PREDISPOSING FACTORS FOR RECURRENT SHOULDER DISLOCATION AFTER ARTHROSCOPIC TREATMENT
Authors: G Porcellini; F Campi; F Pegreffi; P Paladini;
References: Presented at SECEC 2009
Accidental traumatic episodes involving forced abduction and external rotation of the shoulder can cause anterior subluxation or dislocation resulting in anterior instability. Despite major advances, arthroscopic stabilization techniques are still associated with higher failure rates than traditional open procedures, especially in young adults. We hypothesized that patients at higher risk of redislocation could be recognized preoperatively based on clinical history The aim of this study was to identify the risk factors for recurrence in a community-based population with traumatic unidirectional instability treated by a single arthroscopic technique.
Material and Methods
A total of 625 shoulder procedures for instability were performed by a single surgeon from January 2000 to December 2003, 385 matched the inclusion criteria.

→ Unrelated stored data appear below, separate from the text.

(** ** [verify_control_trace] *)

Fixpoint replay_events (m : Model) (index : N) (events : list ControlEvent) : result Fault Model :=
  match events with
  | [] => Ok m
  | event :: events =>
      if negb (ev_site event =? index)%N then
        Err (violation "control transition site is not dense or was replayed")
      else
        m ← replay m (ev_kind event);
        replay_events m (index + 1) events
  end.

Definition empty_model : Model := mkModel [] [] ∅ [] 0 0.

(** The external owners with their identities, in increasing order *)
Fixpoint surviving (id : N) (owners : list Owner) : result Fault (list ExpectedOwner) :=
  match owners with
  | [] => Ok []
  | owner :: owners =>
      if bool_decide (ow_location owner = External) then
        raw ← ok_or (try_u32 id) budget;
        rest ← surviving (id + 1) owners;
        Ok (mkExpectedOwner raw (ow_control owner) (ow_weak owner) :: rest)
      else surviving (id + 1) owners
  end.

Definition foreign_authority (invocation : N) (trace : ControlTrace) : bool :=
  negb (ctr_invocation trace =? invocation)%N
  || negb (bool_decide (ctr_abi trace = ra_identity abi))
  || negb (bool_decide (ctr_target trace = vl_target layouts))
  || negb (bool_decide (vl_universe layouts = ra_universe abi))
  || negb (bool_decide (vl_fingerprint layouts =
             match ctr_target trace with
             | Linear32V1 => ra_linear32_fingerprint abi
             | LinuxX8664V1 => ra_linux_fingerprint abi
             end)).

Definition verify_control_trace (expected_invocation : N) (expected_owners : list ExpectedOwner)
    (trace : ControlTrace) : result Fault VerifiedControlTrace :=
  if foreign_authority expected_invocation trace then
    Err (violation "control trace has foreign ABI, layout, target or invocation authority")
  else
    _ ← checked_model_count 0 (len (ctr_events trace)) MAX_STATUS_TRANSITIONS;
    m ← replay_events empty_model 0 (ctr_events trace);
    if negb (Nat.eqb (length (mo_pending m)) 0) then
      Err (violation "last-strong payload cleanup is incomplete")
    else
      owners ← surviving 0 (mo_owners m);
      if negb (bool_decide (owners = expected_owners)) then
        Err (violation "surviving external owners differ from the independent exit contract")
      else
        Ok (mkVerifiedControlTrace expected_invocation (ct_state <$> mo_controls m)
              (length (filter (fun o => ow_location o <> Dropped) (mo_owners m)))).
End payload.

Glenoid labrum lesions were treated with three mini screws placed on the anterior-inferior rim of the glenoid from three to five o'clock. The sutures were passed through the inferior glenohumeral ligament, under the detached glenoid labrum, using a sliding knot to fix and retension the capsular-labral complex firmly to the glenoid. Clinical follow-up was at 3, 6, 12, 24 and 36 months. X-rays were taken at 12 and 36 months. Data were subjected to multiple logistic regression analysis.
At 36 months, 31 (8.1%) patients had experienced redislocation ; the rate was 13.3% among patients < = 22 years old and 6.3% in older patients. Age at the first dislocation, male gender and time from first dislocation to surgery were significant risk factors for recurrence (p<0.05), whereas the number of previous dislocations and lesion type did not affect outcomes significantly.
Our data demonstrate that patients who are more likely to experience a redislocation can be identified preoperatively based on gender, age, and time from first dislocation to surgery.